Network Layer

The network layer provides end-to-end packet delivery across multiple networks. Its primary functions are addressing (IP) and routing (finding paths).

IPv4

IPv4 Header

 0                   1                   2                   3
 0 1 2 3 4 5 6 7 8 9 0 1 2 3 4 5 6 7 8 9 0 1 2 3 4 5 6 7 8 9 0 1
+-+-+-+-+-+-+-+-+-+-+-+-+-+-+-+-+-+-+-+-+-+-+-+-+-+-+-+-+-+-+-+-+
|Version|  IHL  |Type of Service|          Total Length         |
+-+-+-+-+-+-+-+-+-+-+-+-+-+-+-+-+-+-+-+-+-+-+-+-+-+-+-+-+-+-+-+-+
|         Identification        |Flags|      Fragment Offset    |
+-+-+-+-+-+-+-+-+-+-+-+-+-+-+-+-+-+-+-+-+-+-+-+-+-+-+-+-+-+-+-+-+
|  Time to Live |    Protocol   |         Header Checksum       |
+-+-+-+-+-+-+-+-+-+-+-+-+-+-+-+-+-+-+-+-+-+-+-+-+-+-+-+-+-+-+-+-+
|                       Source Address                          |
+-+-+-+-+-+-+-+-+-+-+-+-+-+-+-+-+-+-+-+-+-+-+-+-+-+-+-+-+-+-+-+-+
|                    Destination Address                        |
+-+-+-+-+-+-+-+-+-+-+-+-+-+-+-+-+-+-+-+-+-+-+-+-+-+-+-+-+-+-+-+-+

Key fields:

TTL (Time to Live): Decremented at each hop. Packet discarded when TTL = 0. Prevents infinite routing loops.

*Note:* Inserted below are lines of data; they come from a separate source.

(* ===== verification/CmpSpec.v ===== *)
(** The trace analysis tool reads what the kernel writes (Cmp.v): on a console
    log that contains the tracing lines of a run, among other lines, cmp.c
    recovers for every task the number of its ticks and the time of its last
    one, whatever the interleaving. *)

From S2P Require Import Prelude KList Sched Cmp.
From Stdlib Require Import Ascii.

(** * Numbers *)

Lemma digit_of_char d : 0 <= d < 10 -> digit_of (digit_char d) = Some d.
Proof.
  intros H. assert (d = 0 \/ d = 1 \/ d = 2 \/ d = 3 \/ d = 4 \/ d = 5 \/ d = 6 \/ d = 7 \/ d = 8 \/ d = 9)
    as Hd by lia. by repeat destruct Hd as [->|Hd]; subst.
Qed.

Definition is_digit (c : ascii) : Prop := exists d, 0 <= d < 10 /\ c = digit_char d.

Lemma print_digits_app fuel n acc : print_digits fuel n acc = print_digits fuel n [] ++ acc.
Proof.
  revert n acc. induction fuel as [|fuel IH]; intros n acc; [done|]. cbn [print_digits]. cbv zeta.
  case_match; [done|]. rewrite IH, (IH _ [_]), <- (assoc_L (++)). done.
Qed.

Lemma print_digits_digits fuel n : 0 <= n -> Forall is_digit (print_digits fuel n []).
Proof.
  revert n. induction fuel as [|fuel IH]; intros n Hn; [constructor|]. cbn [print_digits]. cbv zeta.
  assert (is_digit (digit_char (n mod 10))) as Hd.
  { exists (n mod 10). split; [|done]. apply Z.mod_pos_bound. lia. }
  case_match; [by repeat constructor|]. rewrite print_digits_app. apply Forall_app.
  split; [|by repeat constructor]. apply IH. apply Z.div_pos; lia.
Qed.

Lemma print_digits_length fuel n : (length (print_digits fuel n []) <= fuel)%nat.
Proof.
  revert n. induction fuel as [|fuel IH]; intros n; [done|]. cbn [print_digits]. cbv zeta.
  case_match; [cbn; lia|]. rewrite print_digits_app, length_app. specialize (IH (n / 10)). cbn. lia.
Qed.

(** Reading back: the digits printed for [n] turn the value 0 into [n]. *)
Lemma digits_value_print fuel n acc : 0 <= n < 10 ^ Z.of_nat fuel -> (0 < fuel)%nat ->
  digits_value 0 (print_digits fuel n acc) = digits_value n acc.
Proof.
  revert n acc. induction fuel as [|fuel IH]; intros n acc Hn Hf; [lia|]. cbn [print_digits]. cbv zeta.
  pose proof (Z.mod_pos_bound n 10 ltac:(lia)) as Hm. pose proof (Z.div_mod n 10 ltac:(lia)) as Hdm.
  destruct (Z.ltb_spec n 10).
  - cbn [digits_value]. rewrite digit_of_char, Z.mod_small by lia. done.
  - rewrite Nat2Z.inj_succ, Z.pow_succ_r in Hn by lia.
    assert (0 < fuel)%nat by (destruct fuel; [rewrite Z.pow_0_r in Hn; lia|lia]).
    rewrite IH by (split; [apply Z.div_pos; lia|apply Z.div_lt_upper_bound; lia] || lia).
    cbn [digits_value]. rewrite digit_of_char by done. f_equal. lia.
Qed.

(** [b] does not go on with a digit. *)
Definition ends_number (b : list ascii) : Prop :=
  match b with [] => True | c :: _ => digit_of c = None end.

Lemma digits_value_app acc b r : Forall is_digit b -> ends_number r ->
  digits_value acc (b ++ r) = digits_value acc b.
Proof.
  intros H Hr. revert acc. induction H as [|c b (d & Hd & ->) Hb IH]; intros acc; cbn [app digits_value].
  - destruct r as [|c r]; [done|]. cbn in *. by rewrite Hr.
  - by rewrite digit_of_char.
Qed.

Lemma digit_plain c : is_digit c -> is_space c = false /\ c <> "-"%char /\ c <> "+"%char /\
  c <> NUL /\ c <> newline /\ c <> ","%char /\ c <> " "%char.
Proof.
  intros (d & H & ->). assert (d = 0 \/ d = 1 \/ d = 2 \/ d = 3 \/ d = 4 \/ d = 5 \/ d = 6 \/ d = 7 \/ d = 8 \/ d = 9)
    as Hd by lia. repeat destruct Hd as [->|Hd]; subst; by vm_compute.
Qed.

Lemma print_int_digits n : 0 <= n ->
  exists c b, print_int n = c :: b /\ Forall is_digit (c :: b) /\ print_int n = print_digits 10 n [].
Proof.
  intros Hn. unfold print_int. rewrite (proj2 (Z.ltb_ge n 0)) by lia.
  pose proof (print_digits_digits 10 n Hn) as Hd. destruct (print_digits 10 n []) as [|c b] eqn:E; [|by exists c, b].
  exfalso. assert (print_digits 10 n [] <> []) as Hne; [|done].
  change (print_digits 10 n []) with (let acc := [digit_char (n mod 10)] in if n <? 10 then acc else print_digits 9 (n / 10) acc).
  cbv zeta. case_match; [done|]. rewrite print_digits_app. by intros [_ ?]%app_nil.
Qed.

Lemma atoi_print n r : 0 <= n < 2 ^ 31 -> ends_number r -> atoi (print_int n ++ r) = Some n.
Proof.
  intros Hn Hr. destruct (print_int_digits n) as (c & b & E & Hd & Ep); [lia|].
  pose proof (proj1 (Forall_cons _ _ _) Hd) as [Hc _]. destruct (digit_plain c Hc) as (Hs & H1 & H2 & _).
  assert (digits_value 0 (print_int n ++ r) = n) as Hv.
  { rewrite Ep, digits_value_app, digits_value_print; [done|lia|lia|by rewrite <- Ep, E|done]. }
  rewrite E in *. unfold atoi. cbn [app skip_space]. rewrite Hs.
  assert (int_of n = Some n) as Hi.
  { unfold int_of. rewrite (proj2 (Z.leb_le _ _)), (proj2 (Z.ltb_lt _ _)) by lia. done. }
  cbn [app] in Hv. rewrite <- Hv in Hi at 1. clear -H1 H2 Hi.
  destruct c as [[] [] [] [] [] [] [] []]; first [exact Hi | by destruct H1 | by destruct H2].
Qed.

Typically starts at 64 or 128.
Protocol: Upper-layer protocol (6 = TCP, 17 = UDP, 1 = ICMP).
Header checksum: Verifies header integrity (recomputed at each hop since TTL changes).

IPv4 Addressing

32-bit address: 4 octets in dotted-decimal notation (e.g., 192.168.1.100).

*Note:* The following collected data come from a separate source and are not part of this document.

(* ===== verification/Init.v ===== *)
(** Starting and resetting the scheduler: sched_init() and normalize_rt_tasks()
    of kernel/sched/core.c.

    At boot the static data is zero, except for the two real-time sysctls.  The
    arrays of pointers that sched_init() allocates have one element each, which
    is a field of [task_group]; the boot of CFS, autogroup and the memory
    manager is a member of [BootEnv].  The list [task_groups] and the flag
    [scheduler_running] complete the state. *)

From S2P Require Import Prelude KList Sched Forest Cpuacct Ras Rt LoadAvg Core TaskGroup Account.

Class BootEnv `{KEnv} := {
  autogroup_init : nat -> Ext -> Ext;
  init_cfs_rq : Ext -> Ext;
  set_root_shares : Ext -> Ext;
  init_cfs_bandwidth : Ext -> Ext;
  init_tg_cfs_entry : nat -> Ext -> option nat * Ext;   (* the group entity stored *)
  enter_lazy_tlb : nat -> Ext -> Ext;                   (* with the reference to init_mm *)
  init_sched_fair_class : Ext -> Ext }.

Record bst `{KTypes} := mkBst { bg : gst; scheduler_running : bool }.
#[export] Instance eta_bst `{KTypes} : Eta bst := fun r => mkBst _ r.(bg) r.(scheduler_running).

Section init.
Context {KT : KTypes} {KE : KEnv} {CE : CoreEnv} {TE : TgEnv} {BE : BootEnv}.

(** core.c: the initial values of the sysctls *)
Definition boot_rt_period : Z := 1000000.
Definition boot_rt_runtime : Z := 950000.

(** The bandwidths, the root group and the accounting root. *)
Definition init_bandwidths (s : kst) : kst :=
  let period := global_rt_period s in
  let runtime := global_rt_runtime s in
  let s := s <| def_rt_bandwidth ::= init_rt_bandwidth period runtime |> in
  upd_tg root_task_group (fun t => t <| tg_rt_bandwidth ::= init_rt_bandwidth period runtime |>) s.
Definition init_root_group (init_task : nat) (s : gst) : gst :=
  let s := s <| task_groups ::= fun l => root_task_group :: l |> in
  let s := upd_gk (upd_tg root_task_group (fun t => t <| tg_children := [] |>)) s in
  upd_gk (fun k => k <| ext ::= autogroup_init init_task |>) s.

(** The body of for_each_possible_cpu(): the root group's part of the run
    queue, and the whole. *)
Definition init_root_entries (s : kst) : kst :=
  let s := s <| ext ::= set_root_shares |> in
  let s := s <| ext ::= init_cfs_bandwidth |> in
  let '(se, e) := init_tg_cfs_entry root_task_group (ext s) in
  let s := s <| ext := e |> in
  let s := upd_tg root_task_group (fun t => t <| tg_se := se |>) s in
  let runtime := rtb_runtime (def_rt_bandwidth s) in
  let s := upd_rt_rq root_task_group (fun r => r <| rt_runtime := runtime |>) s in
  let s := s <| leaf_rt_rqs := [] |> in
  init_tg_rt_entry root_task_group false None s.
Definition init_rq (s : kst) : kst :=
  let s := upd_rq (fun r => r <| nr_running := 0 |>) s in
  let s := upd_rq (fun r => r <| calc_load_active := 0 |>) s in
  let s := upd_rq (fun r => r <| rq_calc_load_update := u32 (jiffies s + LOAD_FREQ) |>) s in
  let s := s <| ext ::= init_cfs_rq |> in
  let s := init_rt_rq root_task_group s in
  let s := init_ras_rq s in
  let s := init_root_entries s in
  let s := upd_rq (fun r => r <| cpu_load := [0; 0; 0; 0; 0] |>) s in
  let s := upd_rq (fun r => r <| last_load_update_tick := jiffies s |>) s in
  upd_rq (fun r => r <| nr_iowait := 0 |>) s.

(** sched_init(); [init_task] is [current], [ok] the outcome of the allocation
    behind the BUG_ON() ([None]), [now] the value of sched_clock() *)
Definition sched_init (init_task : nat) (ok : bool) (now : Z) (s : bst) : option bst :=
  let g := upd_gk init_bandwidths (bg s) in
  let g := init_root_group init_task g in
  if negb ok then None
  else
    let g := upd_gk (cpuacct_cpuusage_write root_cpuacct 0) g in
    let g := upd_gk init_rq g in
    let g := upd_gk (set_load_weight init_task) g in
    let g := upd_gk (fun k => k <| ext ::= enter_lazy_tlb init_task |>) g in
    let g := upd_gk (init_idle init_task now) g in
    let g := upd_gk (fun k => k <| loadavg ::= fun l => l <| calc_load_update := u32 (jiffies k + LOAD_FREQ) |> |>) g in
    let g := upd_gk (upd_task init_task (fun t => t <| t_class := fair_class |>)) g in
    let g := upd_gk (fun k => k <| ext ::= init_sched_fair_class |>) g in
    Some (mkBst _ g true).

(** normalize_task() *)
Definition normalize_task (p : nat) (s : kst) : kst :=
  let prev_class := t_class (tasks s p) in
  let old_prio := t_prio (tasks s p) in
  let on_rq := c_true (t_on_rq (tasks s p)) in
  let s := if on_rq then dequeue_task p 0 s else s in
  let s := __setscheduler p SCHED_NORMAL 0 s in
  let s := if on_rq then resched_task (curr s) (enqueue_task p 0 s) else s in
  check_class_changed p prev_class old_prio s.

(** normalize_rt_tasks(): the body of do_each_thread(), and the function *)
Definition normalize_one (p : nat) (s : kst) : kst :=
  if bool_decide (t_mm (tasks s p) = None) then s
  else
    let s := upd_se p (fun e => e <| exec_start := 0 |>) s in
    let s := upd_se p (fun e => e <| statistics ::= fun st => st <| wait_start := 0 |> |>) s in
    let s := upd_se p (fun e => e <| statistics ::= fun st => st <| sleep_start := 0 |> |>) s in
    let s := upd_se p (fun e => e <| statistics ::= fun st => st <| block_start := 0 |> |>) s in
    if negb (rt_task s p) then
      if (task_nice (tasks s p) <? 0) && bool_decide (t_mm (tasks s p) <> None) then set_user_nice p 0 s else s
    else normalize_task p s.
Definition normalize_rt_tasks (s : kst) : kst :=
  fold_left (fun s p => normalize_one p s) (all_threads (ext s)) s.
End init.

Address classes (historical, before CIDR):

| Class | Range | Default Mask | Networks | Hosts/Network | |---|---|---|---|---| | A | 0.0.0.0 - 127.255.255.255 | /8 | 128 | 16M | | B | 128.0.0.0 - 191.255.255.255 | /16 | 16K | 65K | | C | 192.0.0.0 - 223.255.255.255 | /24 | 2M | 254 |

Special addresses: 127.0.0.0/8 (loopback), 0.0.0.0 (unspecified), 255.255.255.255 (broadcast).

Subnetting

Divide a network into smaller subnets using a subnet mask.

Address:  192.168.1.0/24
Subnet:   192.168.1.0/26  (first 26 bits = network, last 6 = host)
            → 192.168.1.0/26:    .0 - .63   (64 addresses, 62 usable)
            → 192.168.1.64/26:   .64 - .127
            → 192.168.1.128/26:  .128 - .191
            → 192.168.1.192/26:  .192 - .255

CIDR (Classless Inter-Domain Routing)

CIDR notation: IP/prefix_length (e.g., 10.0.0.0/8, 172.16.0.0/12).

Eliminates class boundaries. Supports variable-length subnet masks (VLSM) and route aggregation (supernetting).

Route aggregation: 192.168.0.0/24, 192.168.1.0/24, 192.168.2.0/24, 192.168.3.0/24 → aggregated as 192.168.0.0/22. Reduces routing table size.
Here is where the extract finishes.